Acute Hyperglycemia Induced by Hyperglycemic Clamp Affects Plasma Amyloid-β in Type 2 Diabetes.

Abstract

Individuals with type 2 diabetes (T2D) have an increased risk of cognitive symptoms and Alzheimer's disease (AD). Mis-metabolism with aggregation of amyloid-β peptides (Aβ) play a key role in AD pathophysiology. Therefore, human studies on Aβ metabolism and T2D are warranted. The objective of this study was to examine whether acute hyperglycemia affects plasma Aβ 1-40 and Aβ 1-42 concentrations in individuals with T2D and matched controls. Ten participants with T2D and 11 controls (median age, 69 years; range, 66-72 years) underwent hyperglycemic clamp and placebo clamp (saline infusion) in a randomized order, each lasting 4 hours.
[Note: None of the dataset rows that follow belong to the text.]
(* ===== verification/OidcModels.v ===== *)
(** * An OpenID provider for the models

    An instance of the class of [Oidc], and logins with it: the provider answers when the
    network is up, names one user, and grants the device flow once he has finished it. *)
From stdpp Require Import base gmap strings list fin_maps.
From Stdlib Require Import ZArith Lia Ascii.
From S2P Require Import Prelude Proto Interface Db DbSpec DbFacts Runtime Caches Idmap IdmapTheorems UserMap Config ConfigTheorems Models Resolver ResolverLogic ResolverFacts ResolverModels ResolverTheorems Hello HelloTheorems Pam PamAuth PamFacts PamModels Daemon Entra EntraUser EntraInit EntraDevice EntraStep EntraTheorems EntraStepTheorems EntraModels EntraStepModels EntraMulti EntraMultiTheorems Oidc OidcProvider OidcTheorems OidcStepTheorems OidcSession OidcMulti.

Open Scope rust_scope.

(** Whether the network is up, the user the provider names, and whether the device flow is
    finished. *)
Record OidcNet := { on_up : bool; on_user : string; on_done : bool }.

(** Bob has an entry in the static id map. *)
Definition bob_entry : StaticUser := {| su_name := "bob@example.com"; su_uid := 1001; su_gid := 2002 |}.

Definition token_bytes : bytes := String.list_byte_of_string "token".
Definition pong_bytes : bytes := String.list_byte_of_string "pong".

Definition sample_response : OidcTokenResponse := {|
  or_access_token := "access"; or_refresh_token := Some "refresh"; or_id_token := None; or_scopes := None;
  or_expires_in := Some 3600; or_token_type := "bearer"
|}.

Definition sample_dag : DeviceAuth := {|
  da_device_code := "code"; da_user_code := "ABCD"; da_verification_uri := "https://login.example.com/device";
  da_verification_uri_complete := None; da_expires_in := 900; da_interval := 5
|}.

Definition model_post (body : list (string * string)) (n : OidcNet) : PostOutcome :=
  if negb (on_up n) then Post_SendFailed "unreachable"
  else if existsb (λ kv, String.eqb kv.1 "device_code") body && negb (on_done n) then Post_Done false []
  else Post_Done true token_bytes.

#[export] Instance model_oidc : OidcEnv OidcNet := {|
  uuid_lit _ := 9%N;
  uuid_v5 u _ := u;
  uuid_v4 n := (4%N, n);
  url_safe_no_pad_decode s := Ok (String.list_byte_of_string s);
  utf8_error _ := "invalid utf-8";
  id_payload_from_str _ := Err "no payload";
  unix_token_new p := up_refresh_token p;
  extra_from_str s := match s with String "D" j => Some (OidcMfaExtraData_DeviceFlow j) | _ => None end;
  extra_to_string e := match e with OidcMfaExtraData_DeviceFlow j => Some (String "D" j) | _ => None end;
  dag_from_str s := if String.eqb s "code" then Some sample_dag else None;
  dag_to_string d := Some (da_device_code d);
  orch_from_slice b := if String.eqb (String.string_of_list_byte b) "pong" then Ok (OrchestratorResponse_Pong "1") else Err Parse_Eof;
  orch_to_vec _ := Ok [];
  orch_connect _ _ n := (false, n);
  orch_exchange _ _ n := ({| io_sent := true; io_chunks := [] |}, n);
  token_from_slice _ := Ok sample_response;
  oauth_error_from_slice _ := Ok ("authorization_pending", None);
  oidc_error_display _ := "error";
  oidc_flow_new _ m i := (m, i);
  oidc_flow_msg _ := "Visit the page";
  oidc_flow_max_poll_attempts f := f.1;
  oidc_flow_polling_interval f := f.2;
  oidc_flow_set_polling_interval i f := (f.1, i);
  HttpClient := unit;
  DeviceProviderMetadata := unit;
  DagClient := unit;
  issuer_url_ok _ := true;
  http_client_build _ _ n := (Some tt, n);
  discover _ _ n := (if on_up n then Some tt else None, n);
  metadata_authorization_endpoint _ := "https://login.example.com/authorize";
  metadata_issuer _ := "https://login.example.com/";
  metadata_device_endpoint _ := "https://login.example.com/device";
  client_from_metadata _ _ _ := tt;
  client_token_uri _ := Some "https://login.example.com/token";
  dag_client_id _ := "client";
  exchange_device_code _ _ _ n := (if on_up n then Ok sample_dag else Err DeviceCode_Other, n);
  http_post _ _ body n := (model_post body n, n);
  client_user_info _ _ _ n :=
    (Some {| ui_preferred_username := Some (on_user n); ui_email := None; ui_subject := "s"; ui_name := Some "Doe, Alice" |}, n);
  oidc_probe_client _ n := (true, n);
  oidc_http_get _ n := (if on_up n then Some true else None, n);
  oidc_id_cache_faults := Build_OpenFaults false false false false;
  oidc_id_cache_file _ := Some (Some (Build_StaticTables [bob_entry] []))
|}.

#[export] Instance model_flow_laws : FlowLaws (OE := model_oidc).
Proof. by split. Qed.

#[export] Instance model_oidc_config : OidcConfig := {|
  get_orchestrator_enabled _ := false;
  get_orchestrator_socket _ := "/run/orchestrator.sock";
  get_orchestrator_provider _ := None;
  get_orchestrator_timeout_secs _ := 10;
  get_orchestrator_poll_secs _ := 2
|}.

#[local] Existing Instance model_unistring.

Definition oidc_aliases : AliasState := Build_AliasState {|
  config := [("global", "oidc_issuer_url", "https://login.example.com"); ("global", "app_id", "client");
             ("oidc", "app_id", "client")];
  filename := DEFAULT_CONFIG_PATH
|} [] 0.

Definition online_net : OidcNet := {| on_up := true; on_user := "Alice@Example.com"; on_done := true |}.
Definition offline_net : OidcNet := {| on_up := false; on_user := "Alice@Example.com"; on_done := true |}.
Definition pending_net : OidcNet := {| on_up := true; on_user := "Alice@Example.com"; on_done := false |}.
Definition other_net : OidcNet := {| on_up := true; on_user := "mallory@example.com"; on_done := true |}.

(** A provider that has not been used, and one that is initialised and on which Alice has
    a PIN. *)
Definition fresh_oidc (n : OidcNet) : EState (OidcWorld OidcNet) := {|
  e_hello := Build_HState 0 (hello_client_new (CacheState_OfflineNextCheck 0)) ∅ sample_tpm; e_init := false;
  e_idmap := Idmap_new; e_alias := oidc_aliases; e_net := {| ow_client := None; ow_net := n |};
  e_handler := AuthCredHandler_None; e_locked := false
|}.

Definition ready_client : OidcDelayedInit (OE := model_oidc) := {|
  od_client := tt; od_http_client := tt; od_authorization_endpoint := "https://login.example.com/authorize";
  od_openid_configuration_url := "https://login.example.com/.well-known/openid-configuration"
|}.

Definition pin_keys : Keys := {[ "alice@example.com/hello_decoupled" := enc ("271828" : string) ]}.

Definition ready_oidc (n : OidcNet) (ch : AuthCredHandler) : EState (OidcWorld OidcNet) := {|
  e_hello := Build_HState 0 alice_client pin_keys sample_tpm; e_init := false;
  e_idmap := (add_gen_domain Idmap_new "oidc" "9" DEFAULT_IDMAP_RANGE).1; e_alias := oidc_aliases;
  e_net := {| ow_client := Some ready_client; ow_net := n |}; e_handler := ch; e_locked := false
|}.

Notation oidc_run req s :=
  (run_em (oidc_online_auth_step (N := OidcNet) "oidc" sample_mk alice_upn alice_cached false req) s).
Notation oidc_told req s := (told (oidc_run req s).1).

Definition flow_handler : AuthCredHandler := AuthCredHandler_MFA (Some 180, Some 5000) None (Some "Dcode") None.

(** With the PIN, a wrong PIN, and the PIN of Alice with a token of somebody else; the
    device flow, not yet finished, finished, finished by somebody else, and polled too
    often. *)
Example oidc_logins :
  (oidc_told (PamAuthRequest_Pin "271828") (ready_oidc online_net AuthCredHandler_None),
   oidc_told (PamAuthRequest_Pin "000000") (ready_oidc online_net AuthCredHandler_None),
   oidc_told (PamAuthRequest_Pin "271828") (ready_oidc other_net AuthCredHandler_None),
   oidc_told (PamAuthRequest_MFAPoll 1) (ready_oidc online_net flow_handler),
   oidc_told (PamAuthRequest_MFAPoll 1) (ready_oidc other_net flow_handler),
   oidc_told (PamAuthRequest_MFAPoll 181) (ready_oidc online_net flow_handler))
  = (Some "in as Alice Doe", Some HELLO_PIN_FAILED, Some "Authenticated user 9 does not match requested user",
     Some "new PIN?", Some "Authenticated user 9 does not match requested user", Some POLL_TIMED_OUT).
Proof. reflexivity. Qed.

Example oidc_pending :
  (oidc_run (PamAuthRequest_MFAPoll 1) (ready_oidc pending_net flow_handler)).1
  = Some (Ok (AuthResult_Next AuthRequest_MFAPollWait, AuthCacheAction_None)).
Proof. reflexivity. Qed.

(** ** The properties, evaluated *)

Definition password_input : OrchestratorRequiredInput :=
  {| ri_name := "pw"; ri_input_type := OrchPassword; ri_prompt := None; ri_optional := false |}.
Definition otp_input : OrchestratorRequiredInput :=
  {| ri_name := "otp"; ri_input_type := OrchOtp; ri_prompt := Some "Code: "; ri_optional := false |}.

Lemma orchestrator_prompt_answered_witness :
  auth_request_from_orchestrator_inputs [otp_input; password_input] 2 = AuthRequest_Password ∧
  ∃ provided, orchestrator_inputs_from_pam_request (PamAuthRequest_Password "secret") [otp_input; password_input] = Ok provided ∧
    length provided = 1%nat.
Proof.
  split; [reflexivity|].
  destruct (orchestrator_prompt_answered [otp_input; password_input] 2 (PamAuthRequest_Password "secret") [OrchPassword] "secret"
              (answers_password "secret")) as (provided & Hp & _ & Hl).
  exists provided. split; [exact Hp|exact Hl].
Defined.

Lemma pong_message : json_message pong_bytes (OrchestratorResponse_Pong "1").
Proof.
  split; [reflexivity|]. intros p q Hd Hq. unfold orch_from_slice, model_oidc.
  destruct (String.eqb_spec (String.string_of_list_byte p) "pong") as [He|]; [|done].
  assert (p = pong_bytes) as -> by (rewrite <- (String.list_byte_of_string_of_list_byte p), He; done).
  destruct Hq. apply (app_inv_head pong_bytes). by rewrite app_nil_r.
Qed.

Lemma orchestrator_response_read_witness :
  orchestrator_next [String.list_byte_of_string "po"; String.list_byte_of_string "ng"] [] = Some (OrchestratorResponse_Pong "1").
Proof.
  rewrite (orchestrator_response_read pong_bytes (OrchestratorResponse_Pong "1")).
  - reflexivity.
  - exact pong_message.
  - reflexivity.
  - discriminate.
  - intros c [->|[->|Hc%not_elem_of_nil]%elem_of_cons]%elem_of_cons; [discriminate..|destruct Hc].
Defined.

(** The network comes up after the first use. *)
Definition failed_oidc : EState (OidcWorld OidcNet) :=
  (oidc_delayed_init (R := unit) "oidc" (fresh_oidc offline_net)).2.
Definition recovered_oidc : EState (OidcWorld OidcNet) :=
  set_handler AuthCredHandler_None (set_hello (e_hello failed_oidc)
    (set_net {| ow_client := ow_client (e_net failed_oidc); ow_net := online_net |} failed_oidc)).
Aβ 1-40, Aβ 1-42, and insulin-degrading enzyme (IDE) plasma concentrations were measured in blood samples taken at 0 and 4 hours of each clamp. Linear mixed-effect regression models were used to evaluate the 4-hour changes in Aβ 1-40 and Aβ 1-42 concentrations, adjusting for body mass index, estimated glomerular filtration rate, and 4-hour change in insulin concentration. At baseline, Aβ 1-40 and Aβ 1-42 concentrations did not differ between the two groups. During the hyperglycemic clamp, Aβ decreased in the control group, compared to the placebo clamp (Aβ 1-40: p = 0.034, Aβ 1-42: p = 0.020), IDE increased (p = 0.016) during the hyperglycemic clamp, whereas no significant changes in either Aβ or IDE was noted in the T2D group. Clamp-induced hyperglycemia was associated with increased IDE levels and enhanced Aβ 40 and Aβ 42 clearance in controls, but not in individuals with T2D. We hypothesize that insulin-degrading enzyme was inhibited during hyperglycemic conditions in people with T2D.